Prawda

Piątek, 29 marca 2024 - 09:57

« Poprzedni Następny »


Z amerykańskiego upokorzenia wyłoni się nowy porządek świata


Qanta Ahmed 2021-08-18


Kiedy Ameryka postanowiła uratować Afganistan przed tyranią talibów, działała na podstawie dwóch założeń. Pierwszym było to, że Stany Zjednoczone mają siłę, technologię i zdolność przekształcenia Afganistanu – supermocarstwo nie ma powodu obawiać się niczego  ze strony bandy obdartych rebeliantów; drugim założeniem było to, że ten projekt nie ma nic wspólnego z kolonializmem. Historia idzie drogą Ameryki i Afganistan potrzebuje tylko małego popchnięcia. Oba te założenia przeszły teraz test i oba zostały zniszczone.

Upokorzenie, jakie Ameryka ściągnęła na siebie (i na swoich zachodnich aliantów), odbije się głośnym echem, ośmielając najbardziej niewłaściwych ludzi. Opuszczenie Kabulu w tak niegodny i upokarzający sposób jest zwycięstwem nie tylko talibów, ale również Rosji i Chin. Cementuje także wycofanie się Zachodu z Afganistanu i sąsiedniego Pakistanu. Zabezpiecza prymat chińskich interesów w Pakistanie (który coraz bardziej zmienia Pakistan w klienta Chin). Świat otrzymał kolejne potwierdzenie, że Ameryka może być supermocarstwem, ale można ją pokonać długą wojną partyzancką – tymi właśnie strategiami wojny partyzanckiej, w które tak wiele inwestują Chiny, Rosja i Iran od czasów klęski Saddama Husajna w pierwszej wojnie w Zatoce.
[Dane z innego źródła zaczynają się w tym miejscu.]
(* ===== verification/Execute.v ===== *)
(** * The interpreter: [gafqV_execute] of gvm.c

    The local variables of the loop are the running closure [cl] ([k] is read from
    its prototype), [base] and [pc]; [nexeccalls] counts the functions that this
    activation of the interpreter runs.  One definition per instruction, named after
    its case; its result says how the loop goes on. *)

From stdpp Require Import gmap.
From S2P Require Import Prelude Number Opcodes Object Proto CheckCode Table Heap Tm Gc Func GcSweep HeapString State Mach VmOps Do.

(** [continue], [goto reentry], [return] *)
Inductive next_step :=
  | Next (base pc : Z)
  | Reentry (nexeccalls : Z)
  | Return.

(** ** The running function *)

Definition closure_at (cl : pointer) : gc (pointer * pointer * list (option pointer)) :=
  o ← getobj cl;
  match body o with BLClosure env p upvals => mret (env, p, upvals) | _ => stuck Undefined end.

Definition proto_of (cl : pointer) : gc ProtoObj := c ← closure_at cl; gco2p c.1.2.
Definition env_of (cl : pointer) : gc pointer := c ← closure_at cl; mret c.1.1.

Definition konst (cl : pointer) (i : Z) : gc TValue :=
  f ← proto_of cl;
  if (0 <=? i) && (i <? zlen (p_k f)) then mret (vget VNil (p_k f) i) else stuck Undefined.

Definition fetch (cl : pointer) (pc : Z) : gc Z :=
  f ← proto_of cl;
  if (0 <=? pc) && (pc <? zlen (p_code f)) then mret (vget 0 (p_code f) pc) else stuck Undefined.

(** [cl->upvals[b]] *)
Definition upval_of (cl : pointer) (b : Z) : gc pointer :=
  c ← closure_at cl;
  if (0 <=? b) && (b <? zlen c.2)
  then match vget None c.2 b with Some uv => mret uv | None => stuck Undefined end
  else stuck Undefined.

(** [setobj(L, uv->v, v)] *)
Definition set_upval (uv : pointer) (v : TValue) : gc unit :=
  u ← gco2uv uv;
  match u with
  | UOpen th level _ _ => setslot th level v
  | UClosed _ => putbody uv (BUpVal (UClosed v))
  end.

Definition nvalue_at (L : pointer) (i : Z) : gc gafq_Number :=
  v ← slot L i; match v with VNumber n => mret n | _ => stuck Undefined end.

Section Execute.

Context `{Host} `{Calls}.

(** [Protect(x)], with the new [base] *)
Definition protect {A} (L : pointer) (pc : Z) (x : gc A) : gc (A * Z) :=
  putth L (fun th => set_savedpc th pc);;
  a ← x;
  b ← getbase L;
  mret (a, b).

Section Instructions.

Context (L cl : pointer) (base pc i : Z).

Definition RA : Z := base + GETARG_A i.
Definition RB : Z := base + GETARG_B i.

(** [RKB(i)] and [RKC(i)]: a constant or a register *)
Definition RK (x : Z) : gc Loc :=
  if ISK x then v ← konst cl (INDEXK x); mret (Elsewhere v) else mret (AtStack (base + x)).
Definition RKB : gc Loc := RK (GETARG_B i).
Definition RKC : gc Loc := RK (GETARG_C i).
Definition KBx : gc TValue := konst cl (GETARG_Bx i).

(** [dojump(L, pc, GETARG_sBx( *pc)); pc++] or only [pc++] *)
Definition cond_jump (base : Z) (c : bool) : gc next_step :=
  if c then j ← fetch cl pc; mret (Next base (pc + GETARG_sBx j + 1)) else mret (Next base (pc + 1)).

Definition op_MOVE : gc next_step := v ← slot L RB; setslot L RA v;; mret (Next base pc).

Definition op_LOADK : gc next_step := v ← KBx; setslot L RA v;; mret (Next base pc).

Definition op_LOADBOOL : gc next_step :=
  setslot L RA (VBoolean (GETARG_B i));;
  mret (Next base (if GETARG_C i =? 0 then pc else pc + 1)).

Definition op_LOADNIL : gc next_step :=
  setslot L RB VNil;; fill_nil L RA RB;; mret (Next base pc).

Definition op_GETUPVAL : gc next_step :=
  uv ← upval_of cl (GETARG_B i);
  u ← gco2uv uv;
  v ← uv_value u;
  setslot L RA v;;
  mret (Next base pc).

Definition op_GETGLOBAL : gc next_step :=
  key ← KBx;
  env ← env_of cl;
  r ← protect L pc (gafqV_gettable L (Elsewhere (VTable env)) key RA);
  mret (Next r.2 pc).

Definition op_GETTABLE : gc next_step :=
  rc ← RKC;
  key ← loc_value L rc;
  r ← protect L pc (gafqV_gettable L (AtStack RB) key RA);
  mret (Next r.2 pc).

Definition op_SETGLOBAL : gc next_step :=
  key ← KBx;
  env ← env_of cl;
  val ← slot L RA;
  r ← protect L pc (gafqV_settable L (Elsewhere (VTable env)) key val);
  mret (Next r.2 pc).

Definition op_SETUPVAL : gc next_step :=
  uv ← upval_of cl (GETARG_B i);
  v ← slot L RA;
  set_upval uv v;;
  gafqC_barrier uv v;;
  mret (Next base pc).

Definition op_SETTABLE : gc next_step :=
  rb ← RKB;
  rc ← RKC;
  key ← loc_value L rb;
  val ← loc_value L rc;
  r ← protect L pc (gafqV_settable L (AtStack RA) key val);
  mret (Next r.2 pc).

Definition op_NEWTABLE : gc next_step :=
  h ← run_in L (State.gafqH_new fresh (gafqO_fb2int (GETARG_B i)) (gafqO_fb2int (GETARG_C i)));
  setslot L RA (VTable h);;
  r ← protect L pc (checkGC L);
  mret (Next r.2 pc).

Definition op_SELF : gc next_step :=
  v ← slot L RB;
  setslot L (RA + 1) v;;
  rc ← RKC;
  key ← loc_value L rc;
  r ← protect L pc (gafqV_gettable L (AtStack RB) key RA);
  mret (Next r.2 pc).

(** the macro [arith_op] *)
Definition op_arith (tm : TMS) : gc next_step :=
  rb ← RKB;
  rc ← RKC;
  vb ← loc_value L rb;
  vc ← loc_value L rc;
  match vb, vc, (match vb, vc with VNumber nb, VNumber nc => arith_op tm nb nc | _, _ => None end) with
  | VNumber _, VNumber _, Some n => setslot L RA (VNumber n);; mret (Next base pc)
  | _, _, _ => r ← protect L pc (Arith L RA rb rc tm); mret (Next r.2 pc)
  end.

Definition op_UNM : gc next_step :=
  v ← slot L RB;
  match v with
  | VNumber n => setslot L RA (VNumber (gafqi_numunm n));; mret (Next base pc)
  | _ => r ← protect L pc (Arith L RA (AtStack RB) (AtStack RB) TM_UNM); mret (Next r.2 pc)
  end.

Definition op_NOT : gc next_step :=
  v ← slot L RB;
  setslot L RA (VBoolean (Z.b2z (l_isfalse v)));;
  mret (Next base pc).

Definition op_LEN : gc next_step :=
  v ← slot L RB;
  match v with
  | VTable h =>
      t ← gco2h h;
      n ← object_op (gafqH_getn t);
      setslot L RA (VNumber (cast_num n));;
      mret (Next base pc)
  | VString p =>
      ts ← gco2ts p;
      setslot L RA (VNumber (cast_num (zlen (tsv_str ts))));;
      mret (Next base pc)
  | _ =>
      r ← protect L pc (ok ← call_binTM L v VNil RA TM_LEN;
                        if (ok : bool) then mret tt else gafqG_typeerror L (AtStack RB) "get length of");
      mret (Next r.2 pc)
  end.

Definition op_CONCAT : gc next_step :=
  let b := GETARG_B i in
  let c := GETARG_C i in
  r ← protect L pc (gafqV_concat L (c - b + 1) c;; checkGC L);
  v ← slot L (r.2 + b);
  setslot L (r.2 + GETARG_A i) v;;
  mret (Next r.2 pc).

Definition op_JMP : gc next_step := mret (Next base (pc + GETARG_sBx i)).

(** the instructions that compare and skip *)
Definition op_compare (cmp : TValue -> TValue -> gc bool) : gc next_step :=
  rb ← RKB;
  rc ← RKC;
  vb ← loc_value L rb;
  vc ← loc_value L rc;
  r ← protect L pc (cmp vb vc);
  cond_jump r.2 (Z.b2z r.1 =? GETARG_A i).

Definition op_TEST : gc next_step :=
  v ← slot L RA;
  cond_jump base (negb (Z.b2z (l_isfalse v) =? GETARG_C i)).

Definition op_TESTSET : gc next_step :=
  v ← slot L RB;
  let c := negb (Z.b2z (l_isfalse v) =? GETARG_C i) in
  (if c then setslot L RA v else mret tt);;
  cond_jump base c.

(** [if (b != 0) L->top = ra+b; L->savedpc = pc;] *)
Definition set_args : gc unit :=
  (if GETARG_B i =? 0 then mret tt else settop L (RA + GETARG_B i));;
  putth L (fun th => set_savedpc th pc).

Definition op_CALL (nexeccalls : Z) : gc next_step :=
  set_args;;
  let nresults := GETARG_C i - 1 in
  r ← gafqD_precall L RA nresults;
  match r with
  | PCRGAFQ => mret (Reentry (nexeccalls + 1))
  | PCRC =>
      ci ← cur_ci L;
      (if 0 <=? nresults then settop L (ci_top ci) else mret tt);;
      b ← getbase L;
      mret (Next b pc)
  | PCRYIELD => mret Return
  end.

(** the new frame takes the place of the one below it *)
Definition replace_frame : gc unit :=
  th ← gco2th L;
  let n := ci_index th in
  newci ← get_ci L n;
  ci ← get_ci L (n - 1);
  let func := ci_func ci in
  let pfunc := ci_func newci in
  (match openupval th with [] => mret tt | _ :: _ => gafqF_close L (ci_base ci) end);;
  let base := func + (ci_base newci - pfunc) in
  putth L (fun th => set_base th base);;
  t ← gettop L;
  let aux := Z.max 0 (t - pfunc) in
  move_slots (Z.to_nat aux) L func pfunc;;
  th ← gco2th L;
  put_ci L (n - 1) (mkCI base func (func + aux) (savedpc th) (ci_nresults ci) (ci_tailcalls ci + 1));;
  putth L (fun th => set_cis (set_top th (func + aux)) (take (Z.to_nat n) (cis th))).

Definition op_TAILCALL (nexeccalls : Z) : gc next_step :=
  set_args;;
  r ← gafqD_precall L RA GAFQ_MULTRET;
  match r with
  | PCRGAFQ => replace_frame;; mret (Reentry nexeccalls)
  | PCRC => b ← getbase L; mret (Next b pc)
  | PCRYIELD => mret Return
  end.

Definition op_RETURN (nexeccalls : Z) : gc next_step :=
  let b := GETARG_B i in
  (if b =? 0 then mret tt else settop L (RA + b - 1));;
  th ← gco2th L;
  (match openupval th with [] => mret tt | _ :: _ => gafqF_close L base end);;
  putth L (fun th => set_savedpc th pc);;
  fixed ← gafqD_poscall L RA;
  if nexeccalls - 1 =? 0 then mret Return
  else
    ci ← cur_ci L;
    (if (fixed : bool) then settop L (ci_top ci) else mret tt);;
    mret (Reentry (nexeccalls - 1)).

Definition op_FORLOOP : gc next_step :=
  step ← nvalue_at L (RA + 2);
  init ← nvalue_at L RA;
  let idx := gafqi_numadd init step in
  limit ← nvalue_at L (RA + 1);
  if (if gafqi_numlt (cast_num 0) step then gafqi_numle idx limit else gafqi_numle limit idx) then
    setslot L RA (VNumber idx);;
    setslot L (RA + 3) (VNumber idx);;
    mret (Next base (pc + GETARG_sBx i))
  else mret (Next base pc).

(** [tonumber(o, ra)] (gvm.h): a string is replaced by its number *)
Definition for_number (o : Z) (msg : string) : gc gafq_Number :=
  v ← slot L o;
  n ← gafqV_tonumber v;
  match n with
  | Some n => setslot L o (VNumber n);; mret n
  | None => gafqG_runerror L msg []
  end.

Definition op_FORPREP : gc next_step :=
  putth L (fun th => set_savedpc th pc);;
  init ← for_number RA "'for' initial value must be a number";
  for_number (RA + 1) "'for' limit must be a number";;
  step ← for_number (RA + 2) "'for' step must be a number";
  setslot L RA (VNumber (gafqi_numsub init step));;
  mret (Next base (pc + GETARG_sBx i)).

Definition op_TFORLOOP : gc next_step :=
  let cb := RA + 3 in
  v ← slot L (RA + 2); setslot L (cb + 2) v;;
  v ← slot L (RA + 1); setslot L (cb + 1) v;;
  v ← slot L RA; setslot L cb v;;
  settop L (cb + 3);;
  r ← protect L pc (gafqD_call L cb (GETARG_C i));
  ci ← cur_ci L;
  settop L (ci_top ci);;
  let cb := r.2 + GETARG_A i + 3 in
  v ← slot L cb;
  (if ttisnil v then mret tt else setslot L (cb - 1) v);;
  cond_jump r.2 (negb (ttisnil v)).

(** [for (; n > 0; n--) { setobj2t(L, gafqH_setnum(L, h, last--), ra+n); gafqC_barriert(L, h, ra+n); }] *)
Fixpoint set_list (n : nat) (h : pointer) (ra last : Z) : gc unit :=
  match n with
  | O => mret tt
  | S n' =>
      s ← run_in L (h_setnum h last);
      v ← slot L (ra + Z.of_nat n);
      slot_put h s v;;
      gafqC_barriert h v;;
      set_list n' h ra (last - 1)
  end.

Definition resize_array (h : pointer) (last : Z) : gc unit :=
  t ← gco2h h;
  if sizearray t <? last then
    g ← gets id;
    t' ← run_in L (object_op (gafqH_resizearray (ts_hash_of g) t last));
    update_table h t t'
  else mret tt.

Definition op_SETLIST : gc next_step :=
  t ← gettop L;
  let n := if GETARG_B i =? 0 then t - RA - 1 else GETARG_B i in
  ci ← cur_ci L;
  (if GETARG_B i =? 0 then settop L (ci_top ci) else mret tt);;
  r ← (if GETARG_C i =? 0 then c ← fetch cl pc; mret (s32 c, pc + 1) else mret (GETARG_C i, pc));
  let '(c, pc) := r in
  v ← slot L RA;
  match v with
  | VTable h =>
      let last := s32 ((c - 1) * LFIELDS_PER_FLUSH + n) in
      resize_array h last;;
      set_list (Z.to_nat n) h RA last;;
      mret (Next base pc)
  | _ => mret (Next base pc)
  end.

Definition op_CLOSE : gc next_step := gafqF_close L RA;; mret (Next base pc).

(** [ncl->l.upvals[j] = uv] *)
Definition put_upval (ncl : pointer) (j : Z) (uv : pointer) : gc unit :=
  c ← closure_at ncl;
  putbody ncl (BLClosure c.1.1 c.1.2 (vset c.2 j (Some uv))).

(** the pseudo-instructions after [OP_CLOSURE], from the one at [pc] *)
Fixpoint capture (n : nat) (ncl : pointer) (j pc : Z) : gc unit :=
  match n with
  | O => mret tt
  | S n' =>
      ins ← fetch cl pc;
      uv ← (if is_op ins OP_GETUPVAL then upval_of cl (GETARG_B ins)
            else uv ← gets fresh; gafqF_findupval L (base + GETARG_B ins) uv);
      put_upval ncl j uv;;
      capture n' ncl (j + 1) (pc + 1)
  end.

Definition op_CLOSURE : gc next_step :=
  f ← proto_of cl;
  match vget None (p_p f) (GETARG_Bx i) with
  | None => stuck Undefined
  | Some p =>
      pf ← gco2p p;
      let nup := p_nups pf in
      ncl ← gets fresh;
      env ← env_of cl;
      gafqF_newLclosure ncl nup env p;;
      capture (Z.to_nat nup) ncl 0 pc;;
      setslot L RA (VFunction ncl);;
      r ← protect L (pc + nup) (checkGC L);
      mret (Next r.2 (pc + nup))
  end.

Definition op_VARARG : gc next_step :=
  f ← proto_of cl;
  ci ← cur_ci L;
  let n := ci_base ci - ci_func ci - p_numparams f - 1 in
  let b := GETARG_B i - 1 in
  r ← (if b =? GAFQ_MULTRET then
         r ← protect L pc (gafqD_checkstack L n);
         settop L (r.2 + GETARG_A i + n);;
         mret (n, r.2)
       else mret (b, base));
  let '(b, base) := r in
  let ra := base + GETARG_A i in
  move_slots (Z.to_nat (Z.min b n)) L ra (ci_base ci - n);;
  fill_nil L (ra + Z.max 0 (Z.min b n)) (ra + b);;
  mret (Next base pc).

(** the switch; an unknown operation does nothing *)
Definition exec_op (nexeccalls : Z) : gc next_step :=
  match op_of (GET_OPCODE i) with
  | Some OP_MOVE => op_MOVE
  | Some OP_LOADK => op_LOADK
  | Some OP_LOADBOOL => op_LOADBOOL
  | Some OP_LOADNIL => op_LOADNIL
  | Some OP_GETUPVAL => op_GETUPVAL
  | Some OP_GETGLOBAL => op_GETGLOBAL
  | Some OP_GETTABLE => op_GETTABLE
  | Some OP_SETGLOBAL => op_SETGLOBAL
  | Some OP_SETUPVAL => op_SETUPVAL
  | Some OP_SETTABLE => op_SETTABLE
  | Some OP_NEWTABLE => op_NEWTABLE
  | Some OP_SELF => op_SELF
  | Some OP_ADD => op_arith TM_ADD
  | Some OP_SUB => op_arith TM_SUB
  | Some OP_MUL => op_arith TM_MUL
  | Some OP_DIV => op_arith TM_DIV
  | Some OP_MOD => op_arith TM_MOD
  | Some OP_POW => op_arith TM_POW
  | Some OP_UNM => op_UNM
  | Some OP_NOT => op_NOT
  | Some OP_LEN => op_LEN
  | Some OP_CONCAT => op_CONCAT
  | Some OP_JMP => op_JMP
  | Some OP_EQ => op_compare (equalobj L)
  | Some OP_LT => op_compare (gafqV_lessthan L)
  | Some OP_LE => op_compare (lessequal L)
  | Some OP_TEST => op_TEST
  | Some OP_TESTSET => op_TESTSET
  | Some OP_CALL => op_CALL nexeccalls
  | Some OP_TAILCALL => op_TAILCALL nexeccalls
  | Some OP_RETURN => op_RETURN nexeccalls
  | Some OP_FORLOOP => op_FORLOOP
  | Some OP_FORPREP => op_FORPREP
  | Some OP_TFORLOOP => op_TFORLOOP
  | Some OP_SETLIST => op_SETLIST
  | Some OP_CLOSE => op_CLOSE
  | Some OP_CLOSURE => op_CLOSURE
  | Some OP_VARARG => op_VARARG
  | None => mret (Next base pc)
  end.

End Instructions.

(** the variables at the label [reentry] *)
Definition reentry (L : pointer) : gc (pointer * Z * Z) :=
  th ← gco2th L;
  ci ← cur_ci L;
  v ← slot L (ci_func ci);
  match v with VFunction cl => mret (cl, base th, savedpc th) | _ => stuck Undefined end.

(** the main loop *)
Fixpoint exec_loop (fuel : nat) (L : pointer) (nexeccalls : Z) (cl : pointer) (base pc : Z) : gc unit :=
  match fuel with
  | O => stuck Fuel
  | S fuel' =>
      i ← fetch cl pc;
      s ← exec_op L cl base (pc + 1) i nexeccalls;
      match s with
      | Next base pc => exec_loop fuel' L nexeccalls cl base pc
      | Reentry n => r ← reentry L; let '(cl, base, pc) := r in exec_loop fuel' L n cl base pc
      | Return => mret tt
      end
  end.

Definition gafqV_execute (L : pointer) (nexeccalls : Z) : gc unit :=
  r ← reentry L;
  let '(cl, base, pc) := r in
  exec_loop rounds L nexeccalls cl base pc.

End Execute.
(* ===== verification/Call.v ===== *)
(** * Calls and coroutines: gdo.c

    [gafqD_call] closes the circle between the interpreter and the functions that it
    calls.  The depth of nested calls is the fuel: a level of [calls] implements the
    interface [Calls] with the level below it. *)

From stdpp Require Import gmap.
From S2P Require Import Prelude Number Opcodes Object Proto Table Heap Tm Gc Func GcSweep HeapString State Mach VmOps Do Execute.

Section Call.

Context `{Host} `{Calls}.

(** [gafqD_call(L, func, nResults)] over the calls made inside *)
Definition call_function (L : pointer) (func nResults : Z) : gc unit :=
  putth L (fun th => set_nCcalls th (u16 (nCcalls th + 1)));;
  th ← gco2th L;
  (if GAFQI_MAXCCALLS <=? nCcalls th then
     if nCcalls th =? GAFQI_MAXCCALLS then gafqG_runerror L "C stack overflow" []
     else if GAFQI_MAXCCALLS + Z.shiftr GAFQI_MAXCCALLS 3 <=? nCcalls th then gafqD_throw L GAFQ_ERRERR
     else mret tt
   else mret tt);;
  r ← gafqD_precall L func nResults;
  (match r with PCRGAFQ => gafqV_execute L 1 | _ => mret tt end);;
  putth L (fun th => set_nCcalls th (u16 (nCcalls th - 1)));;
  checkGC L.

(** ** Coroutines *)

Definition resume (L : pointer) (firstArg : Z) : gc unit :=
  th ← gco2th L;
  ci ← cur_ci L;
  go ← (if status th =? 0 then
          r ← gafqD_precall L (firstArg - 1) GAFQ_MULTRET;
          mret (match r with PCRGAFQ => true | _ => false end)
        else
          putth L (fun th => set_status th 0);;
          gafq ← f_isGafq L ci;
          (if negb gafq then
             fixed ← gafqD_poscall L firstArg;
             ci ← cur_ci L;
             if (fixed : bool) then settop L (ci_top ci) else mret tt
           else putth L (fun th => set_base th (ci_base ci)));;
          mret true);
  if (go : bool) then th ← gco2th L; gafqV_execute L (ci_index th) else mret tt.

Definition gafq_resume (L : pointer) (nargs : Z) : gc Z :=
  th ← gco2th L;
  if negb (status th =? GAFQ_YIELD) && (negb (status th =? 0) || negb (ci_index th =? 0))
  then resume_error L "cannot resume non-suspended coroutine"
  else if GAFQI_MAXCCALLS <=? nCcalls th then resume_error L "C stack overflow"
  else
    putth L (fun th => set_baseCcalls (set_nCcalls th (u16 (nCcalls th + 1))) (u16 (nCcalls th + 1)));;
    t ← gettop L;
    st ← gafqD_rawrunprotected L (resume L (t - nargs));
    st ← (if st =? 0 then th ← gco2th L; mret (status th)
          else
            putth L (fun th => set_status th (u8 st));;
            t ← gettop L;
            gafqD_seterrorobj L st t;;
            th ← gco2th L;
            ci ← cur_ci L;
            put_ci L (ci_index th) (set_ci_top ci (top th));;
            mret st);
    putth L (fun th => set_nCcalls th (u16 (nCcalls th - 1)));;
    mret st.

End Call.

(** the calls of the program nested at most [n] deep, where [c_functions] is what the
    C functions of the program do, given the calls that they make *)
Fixpoint calls `{Host} (c_functions : Calls -> Z -> pointer -> gc Z) (n : nat) : Calls :=
  match n with
  | O => {| gafqD_call := fun _ _ _ => stuck Fuel; c_function := fun _ _ => stuck Fuel |}
  | S n' =>
      let C := calls c_functions n' in
      {| gafqD_call := call_function (H0 := C); c_function := c_functions C |}
  end.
Joe Biden ma rację odrzucając porównania do wojny wietnamskiej. Ta klęska jest  wielokrotnie większa, bardziej sromotna. Wojna afgańska trwała dłużej i kosztowała więcej tak w pieniądzach, jak w życiu ludzkim, jeśli weźmie się pod uwagę żniwo śmierci wśród Afgańczyków i Pakistańczyków, jak również sojuszników z NATO. Każdy sojusznik Stanów Zjednoczonych oceni teraz ponownie swój sojusz ze Stanami Zjednoczonymi. Otrzymali potwierdzenie, że Amerykanie są przyjaciółmi na dobre czasy, ale zawodnymi sojusznikami w trudnych chwilach. Nasza armia, podobno najpotężniejsza, jaką świat kiedykolwiek widział, została sromotnie pokonana przez obdartusów w sandałach, uzbrojonych w RPG i wściekły islamistyczny fundamentalizm.


Pakistan będzie teraz niesłychanie zdestabilizowany przez istnienie kalifatu talibów na jego  dziurawej granicy o długości prawie 2,5 tysiąca kilometrów. W żaden sposób nie uspokoi to również pakistańskich talibów. Wydarzenia w Kabulu rozzuchwalą cały wachlarz fundamentalistycznych imamów i mułłów (a także proirańskie milicje w Iraku). Oczywiście talibowie teraz obiecują nie chronić żadnych terrorystów – i to jest listek figowy, jakiego będą używać Wielka Brytania i Ameryka, by usprawiedliwić swoje wycofanie się. Wszyscy mogą udawać, że nowy reżim w Kabulu będzie zmierzał do ładu i stabilności. Talibowie wprowadzają jednak islamistyczny totalitaryzm: to znaczy, chcą bardziej kontrolować kulturę, wiarę i społeczeństwo niż dbać o działanie mechanizmów państwa. Afgańskie kobiety i dziewczynki będą pierwszymi ofiarami. Możemy wkrótce oczekiwać, że zobaczymy islamistyczne państwo na kształt kalifatu ISIS lub gorsze, czerpiące dochody z handlu opium  i szybko wkraczające w próżnię po międzynarodowych mocarstwach.  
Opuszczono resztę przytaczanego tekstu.